[Opening Exercise input section]
#[local] Instance suffixed_inj base : Inj (=) (=) (suffixed base).
Proof.
  intros n m. unfold suffixed. destruct (decide (n = 1)) as [->|Hn], (decide (m = 1)) as [->|Hm]; [done|..].
  - rewrite bool_decide_eq_true_2 // bool_decide_eq_false_2 //. intros H. exfalso.
    apply (f_equal slen) in H. rewrite !slen_app in H. simpl in H. lia.
  - rewrite bool_decide_eq_false_2 // bool_decide_eq_true_2 //. intros H. exfalso.
    apply (f_equal slen) in H. rewrite !slen_app in H. simpl in H. lia.
  - rewrite !bool_decide_eq_false_2 //. intros H.
    apply (inj (String.append base)) in H. apply (inj (String.append "#")) in H. by apply (inj pretty) in H.
Qed.

Lemma subject_key_taken digests base suffix fuel :
  digests !! subject_key digests base suffix fuel = None ∨
  ∀ i, suffix ≤ i < suffix + fuel → is_Some (digests !! suffixed base i).
Proof.
  revert suffix; induction fuel as [|fuel IH]; intros suffix; [right; lia|]. cbn [subject_key].
  destruct (digests !! suffixed base suffix) as [ds|] eqn:Hd; [|by left].
  destruct (IH (S suffix)) as [H|H]; [by left|]. right. intros i Hi.
  destruct (decide (i = suffix)) as [->|Hne]; [by rewrite Hd|]. apply H. lia.
Qed.
Lemma comm_array_roundtrip n s : byte_free nul s = true → Bpf.int8SliceToString (Bpf.comm_array n s) = take_str n s.
Proof.
  revert s; induction n as [|n IH]; intros [|c s] Hs; [done|done|done|].
  cbn [byte_free] in Hs. apply andb_true_iff in Hs as [Hc%negb_true_iff%bool_decide_eq_false Hs].
  cbn [Bpf.comm_array Bpf.int8SliceToString take_str]. rw bool_decide_eq_false_2; [|by apply int8_of_byte_zero].
  by rw byte_of_int8_of_byte IH.
Qed.

Lemma length_comm_array n s : length (Bpf.comm_array n s) = n.
Proof. revert s; induction n as [|n IH]; intros [|c s]; simpl; auto. Qed.

(** The name of a command that the maps are given is read back as its first sixteen
    bytes, when it has no NUL. *)
Theorem comm_roundtrip s :
  byte_free nul s = true →
  length (Bpf.StringToCommInt8 s) = Bpf.MaxCommLen ∧
  Bpf.int8SliceToString (Bpf.StringToCommInt8 s) = take_str Bpf.MaxCommLen s.
Proof. intros Hs. split; [apply length_comm_array|by apply comm_array_roundtrip]. Qed.
Lemma comm_roundtrip_witness :
  length (Bpf.StringToCommInt8 "kworker/u16:0-events") = Bpf.MaxCommLen ∧
  Bpf.int8SliceToString (Bpf.StringToCommInt8 "kworker/u16:0-events") = take_str Bpf.MaxCommLen "kworker/u16:0-events".
Proof. apply (comm_roundtrip "kworker/u16:0-events"). reflexivity. Defined.

(** ** Loading *)
Lemma filter_all_true {T} (P : T → Prop) `{∀ x, Decision (P x)} (l : list T) : (∀ x, x ∈ l → P x) → filter P l = l.
Proof.
  induction l as [|x l IH]; intros Hl; [done|]. rw filter_cons_True; [|apply Hl; constructor].
  f_equal. apply IH. intros y Hy. apply Hl. by constructor.
Qed.
Lemma filter_all_false {T} (P : T → Prop) `{∀ x, Decision (P x)} (l : list T) : (∀ x, x ∈ l → ¬ P x) → filter P l = [].
Proof.
  induction l as [|x l IH]; intros Hl; [done|]. rw filter_cons_False; [|apply Hl; constructor].
  apply IH. intros y Hy. apply Hl. by constructor.
Qed.

Section load.
Context (Hclose : ∀ c, no_panic (Bpf.Close_result c)).
Import Bpf.

Lemma close_all_open cs open : ∃ errs, close_all cs open = (filter (λ c, c ∉ cs) open, Ok errs).
Proof.
  revert open; induction cs as [|c cs IH]; intros open.
  { exists []. cbn [close_all]. unfold mret, recv_ret. f_equal. symmetry. apply filter_all_true.
    by intros x _ ?%not_elem_of_nil. }
  cbn [close_all]. unfold close. destruct (IH (filter (λ c', c' ≠ c) open)) as [errs Herrs].
  assert (filter (λ c0, c0 ∉ cs) (filter (λ c', c' ≠ c) open) = filter (λ c0, c0 ∉ c :: cs) open) as Hf.
  { rewrite list_filter_filter. apply list_filter_iff. intros x. rewrite elem_of_cons. tauto. }
  pose proof (Hclose c) as Hc. destruct (Close_result c) as [|e|w]; [..|by destruct (Hc w)];
    rewrite Herrs Hf; by eexists.
Qed.

(** [Close] closes everything that the state has opened. *)
Lemma State_Close_all st : (State_Close st (reverse (closers st))).1 = [].
Proof.
  unfold State_Close, mbind, recv_bind. destruct (close_all_open (reverse (closers st)) (reverse (closers st))) as [errs ->].
  unfold call. cbn [fst]. apply filter_all_false. by intros x Hx ?.
Qed.

Lemma ignored_Close st : ignored (State_Close st) (reverse (closers st)) = ([], Ok tt).
Proof.
  unfold ignored. pose proof (State_Close_all st) as H.
  destruct (State_Close st (reverse (closers st))) as [open r] eqn:Hs. simpl in H. subst open.
  destruct r as [| |w]; [done..|]. unfold State_Close, mbind, recv_bind in Hs.
  destruct (close_all_open (reverse (closers st)) (reverse (closers st))) as [errs Hc]. rewrite Hc in Hs.
  by destruct errs.
Qed.

Lemma ignored_close_connect : ignored (close ConnectObjects) [ConnectObjects] = ([], Ok tt).
Proof.
  unfold ignored, close. pose proof (Hclose ConnectObjects) as Hc.
  destruct (Close_result ConnectObjects) as [| |w]; [done..|by destruct (Hc w)].
Qed.

(** What [Load] leaves open. *)
Definition leaves (open : list closer) (r : res State) : Prop :=
  match r with Ok st => open = reverse (closers st) | Err _ => open = [] | Panic _ => True end.

Lemma attach_all_leaves path l st :
  let '(open, r) := attach_all path l st (reverse (closers st)) in leaves open r.
Proof.
  revert st; induction l as [|[name at_] l IH]; intros st; [done|]. cbn [attach_all].
  destruct (has_program name); cbn [negb].
  - destruct (AttachCgroup path at_) as [u|e|w]; [|by unfold mbind, recv_bind; rewrite ignored_Close|done].
    pose proof (IH (mkState (state_Maps st) (closers st ++ [Link name]))) as H.
    cbn [closers] in H. rewrite reverse_snoc in H. apply H.
  - unfold mbind, recv_bind. by rewrite ignored_Close.
Qed.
[Closing Exercise input section]
*Action item:*
Please go through the data above and copy each line that has the word "fuel".

*Finished task:*
Lemma subject_key_taken digests base suffix fuel :
  digests !! subject_key digests base suffix fuel = None ∨
  ∀ i, suffix ≤ i < suffix + fuel → is_Some (digests !! suffixed base i).
  revert suffix; induction fuel as [|fuel IH]; intros suffix; [right; lia|]. cbn [subject_key].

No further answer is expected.